### Work item
In the entries below, how many lines contain the string "Hinit"? Respond with the number only.

(Stored items)
(** What [generation] has left alone when it returns. *)
Lemma generation_returned (st st' : ga_state) :
  generation st = (Ok tt, st') →
  same_setup (ga_self st) (ga_self st')
  ∧ stdout (ga_proc st')
    = stdout (ga_proc st) ++ [Report "new :" (population (ga_self st'))].
Proof.
  unfold generation. intros Hrun.
  apply bind_Ok_inv in Hrun as (pop & st0 & Hs0 & Hrun).
  unfold get_population, gets in Hs0. injection Hs0 as <- <-.
  apply bind_Ok_inv in Hrun as (keyed & st1 & Hs1 & Hrun).
  unfold lift_outcome in Hs1. injection Hs1 as _ <-.
  apply bind_Ok_inv in Hrun as ([] & st2 & Hs2 & Hrun).
  unfold put_population, modify in Hs2. injection Hs2 as <-.
  apply bind_Ok_inv in Hrun as (best & st3 & Hs3 & Hrun).
  unfold index in Hs3. destruct (_ !! 0%nat); [|done]. injection Hs3 as _ <-.
  apply bind_Ok_inv in Hrun as (size & st4 & Hs4 & Hrun).
  unfold gets in Hs4. injection Hs4 as _ <-.
  apply bind_Ok_inv in Hrun as (new & st5 & Hs5 & Hrun).
  apply generation_loop_frame in Hs5 as [Hsame Hout].
  apply bind_Ok_inv in Hrun as ([] & st6 & Hs6 & Hrun).
  rewrite in_proc_run in Hs6. cbn in Hs6. injection Hs6 as <-.
  unfold put_population, modify in Hrun. injection Hrun as <-.
  cbn [ga_self ga_proc stdout set_population population] in *.
  split; [|by rewrite Hout].
  eapply same_setup_trans; [|apply same_setup_set_population].
  eapply same_setup_trans; [|exact Hsame]. apply same_setup_set_population.
Qed.

(** X11. Whenever [generation] returns, it has changed the population
    and nothing else of the genetic algorithm: the configuration, the
    bin bounds and the bin polygon are as before, and it has printed
    one line, the new population. *)
Theorem generation_frame (st st' : ga_state) :
  generation st = (Ok tt, st') →
  same_setup (ga_self st) (ga_self st')
  ∧ stdout (ga_proc st')
    = stdout (ga_proc st) ++ [Report "new :" (population (ga_self st'))].
Proof. apply generation_returned. Qed.

(** The second loop of the constructor changes the population only. *)
Lemma genetic_algorithm_loop_frame {A} (turns : list A) st st' :
  for_each turns
    (λ _, pop <- get_population ;;
          first <- index pop 0 ;;
          mutant <- mutate first ;;
          pop <- get_population ;;
          put_population (pop ++ [mutant])) st = (Ok tt, st') →
  same_setup (ga_self st) (ga_self st')
  ∧ stdout (ga_proc st') = stdout (ga_proc st)
  ∧ (population (ga_self st) ≠ [] →
     head (population (ga_self st')) = head (population (ga_self st))).
Proof.
  revert st. induction turns as [|a turns IH]; intros st Hrun.
  { cbn in Hrun. injection Hrun as <-.
    split_and!; [apply same_setup_refl|done|done]. }
  cbn [for_each] in Hrun.
  apply bind_Ok_inv in Hrun as ([] & st1 & Hturn & Hrun).
  apply IH in Hrun as (Hsame & Hout & Hhead).
  apply bind_Ok_inv in Hturn as (pop & sa & Ha & Hturn).
  unfold get_population, gets in Ha. injection Ha as <- <-.
  apply bind_Ok_inv in Hturn as (first & sb & Hb & Hturn).
  unfold index in Hb.
  destruct (population (ga_self st)) as [|g0 pop] eqn:Hpop; [done|].
  injection Hb as _ <-.
  apply bind_Ok_inv in Hturn as (mutant & sc & Hc & Hturn).
  apply mutate_frame in Hc as [k ->].
  apply bind_Ok_inv in Hturn as (pop' & sd & Hd & Hturn).
  unfold get_population, gets in Hd. injection Hd as <- <-.
  unfold put_population, modify in Hturn. injection Hturn as <-.
  cbn [ga_self advance_ga set_population population] in *. rewrite Hpop in *.
  split_and!; [|by rewrite Hout|intros _; by rewrite Hhead].
  eapply same_setup_trans; [|exact Hsame]. apply same_setup_set_population.
Qed.

(** Whenever the constructor returns, the genetic algorithm has the
    configuration and the bin it was given. *)
Lemma genetic_algorithm_frame adam bin cfg p g p' :
  genetic_algorithm adam bin cfg p = (Ok g, p') →
  ga_config g = cfg
  ∧ bin_bounds g = BinBounds (c_width bin) (c_height bin)
  ∧ bin_polygon g = bin
  ∧ stdout p' = stdout p
  ∧ ∃ angles, head (population g) = Some (Genome adam angles None)
            ∧ length angles = length adam.
Proof.
  unfold genetic_algorithm.
  set (self := GeneticAlgorithm _ cfg bin []).
  destruct (genetic_algorithm_init adam bin cfg (GAState self p))
    as [[[]| |] st'] eqn:Hinit; [|done..].
  intros [= <- <-]. unfold genetic_algorithm_init in Hinit.
  destruct (map_M_random_angle_run adam (GAState self p))
    as (angles & k & Hangles & Hlen).
  rewrite (bind_ok _ _ _ _ _ Hangles) in Hinit.
  apply bind_Ok_inv in Hinit as ([] & st1 & Hput & Hloop).
  unfold put_population, modify in Hput. injection Hput as <-.
  apply genetic_algorithm_loop_frame in Hloop as ((Hc & Hb & Hp) & Hout & Hhead).
  cbn [ga_self ga_proc set_population ga_config bin_bounds bin_polygon
       advance_ga advance stdout population] in *.
  rewrite Hc, Hb, Hp, Hout. split_and!; [done..|].
  exists angles. split; [by apply Hhead|done].
Qed.
End frames.

(** A run of X11: three evaluated genomes. *)
Lemma generation_frame_witness :
  let g1 := Genome [Demo.f0; Demo.f1; Demo.f2] [0; 0; 0] (Some (Q2Qc 3)) in
  let g2 := Genome [Demo.f1; Demo.f0; Demo.f2] [0; 0; 0] (Some 1) in
  let g3 := Genome [Demo.f2; Demo.f1; Demo.f0] [0; 0; 0] (Some 2) in
  let st' := (@generation Demo.utls Demo.spread (Demo.start [g1; g2; g3])).2 in
  ga_config (ga_self st') = Demo.cfg
  ∧ stdout (ga_proc st') = [Report "new :" (population (ga_self st'))].
Proof.
  intros g1 g2 g3 st'.
  assert (Hok : is_ok (@generation Demo.utls Demo.spread
                         (Demo.start [g1; g2; g3])).1 = true)
    by (vm_compute; reflexivity).
  subst st'.
  destruct (@generation Demo.utls Demo.spread (Demo.start [g1; g2; g3]))
    as [[[]| |] st'] eqn:Hrun; [|discriminate Hok..].
  destruct (@generation_frame Demo.utls Demo.spread _ _ Hrun)
    as [(Hcfg & _ & _) Hout].
  split; [exact Hcfg|exact Hout].
Defined.


(** ** Ingestion: [clean_polygon], [add_container], [add_objects] *)

Section clean_polygon_facts.
Context `{!Pyclipper}.

(** The loop of [clean_polygon]: the area it ends with is at least the
    absolute area of every polygon it has seen. *)
Lemma foldl_bigger rest first a0 :
  let r := foldl bigger (first, a0) rest in
  (r = (first, a0) ∨ r.1 ∈ rest ∧ r.2 = Qcabs.Qcabs (Area r.1))
  ∧ a0 <= r.2
  ∧ ∀ s, s ∈ rest → Qcabs.Qcabs (Area s) <= r.2.
Proof.
  revert first a0. induction rest as [|s rest IH]; intros first a0 r.
  { subst r. cbn. split_and!; [by left|apply Qcle_refl|].
    intros s Hs. by apply elem_of_nil in Hs. }
  subst r. cbn [foldl].
  assert (Hstep : bigger (first, a0) s
                  = if decide (a0 < Qcabs.Qcabs (Area s))
                    then (s, Qcabs.Qcabs (Area s)) else (first, a0)) by done.
  rewrite Hstep. clear Hstep.
  destruct (decide (a0 < Qcabs.Qcabs (Area s))) as [Hlt|Hge].
  - destruct (IH s (Qcabs.Qcabs (Area s))) as (Hr & Hle & Hall).
    split_and!.
    + right. destruct Hr as [->|[Hin ->]]; cbn; [split; [by left|done]|].
      split; [by right|done].
    + eapply Qcle_trans; [apply Qclt_le_weak, Hlt|exact Hle].
    + intros s' [->|Hs']%elem_of_cons; [done|by apply Hall].
  - apply Qcnot_lt_le in Hge.
    destruct (IH first a0) as (Hr & Hle & Hall).
    split_and!.
    + destruct Hr as [->|[Hin ->]]; [by left|]. right. split; [by right|done].
    + done.
    + intros s' [->|Hs']%elem_of_cons; [|by apply Hall].
      eapply Qcle_trans; [exact Hge|exact Hle].
Qed.

(** X12. What [clean_polygon] cleans, when it returns a polygon: a
    polygon [biggest] of the simplified ones, whose absolute area is at
    least the absolute area of every simplified polygon after the first
    and at least the signed area of the first (the first polygon enters
    the comparison with its signed area). The cleaned polygon has a
    point. *)
Theorem clean_polygon_biggest (cfg : config) (polygon clean : path) :
  clean_polygon cfg polygon = Some clean →
  ∃ first rest biggest,
    SimplifyPolygon polygon = Some (first :: rest)
    ∧ biggest ∈ first :: rest
    ∧ CleanPolygon biggest (curveTolerance cfg) = Some clean
    ∧ clean ≠ []
    ∧ Area first <= Qcabs.Qcabs (Area biggest)
    ∧ ∀ s, s ∈ rest → Qcabs.Qcabs (Area s) <= Qcabs.Qcabs (Area biggest).
Proof.
  unfold clean_polygon.
  destruct (SimplifyPolygon polygon) as [[|first rest]|]; [done| |done].
  pose proof (foldl_bigger rest first (Area first)) as (Hr & Hle & Hall).
  destruct (foldl bigger (first, Area first) rest) as [biggest a] eqn:Hfold.
  cbn [fst snd] in *.
  destruct (CleanPolygon biggest (curveTolerance cfg)) as [[|c0 cs]|] eqn:Hclean;
    [done| |done].
  intros [= <-]. exists first, rest, biggest.
  assert (Ha : a <= Qcabs.Qcabs (Area biggest)).
  { destruct Hr as [[= -> ->]|[_ ->]]; [apply Qcabs.Qcle_Qcabs|apply Qcle_refl]. }
  split_and!; [done| |done|done| |].
  - destruct Hr as [[= -> ->]|[Hin _]]; [by left|by right].
  - by eapply Qcle_trans.
  - intros s Hs. eapply Qcle_trans; [by apply Hall|done].
Qed.
End clean_polygon_facts.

### Answer to this exercise
4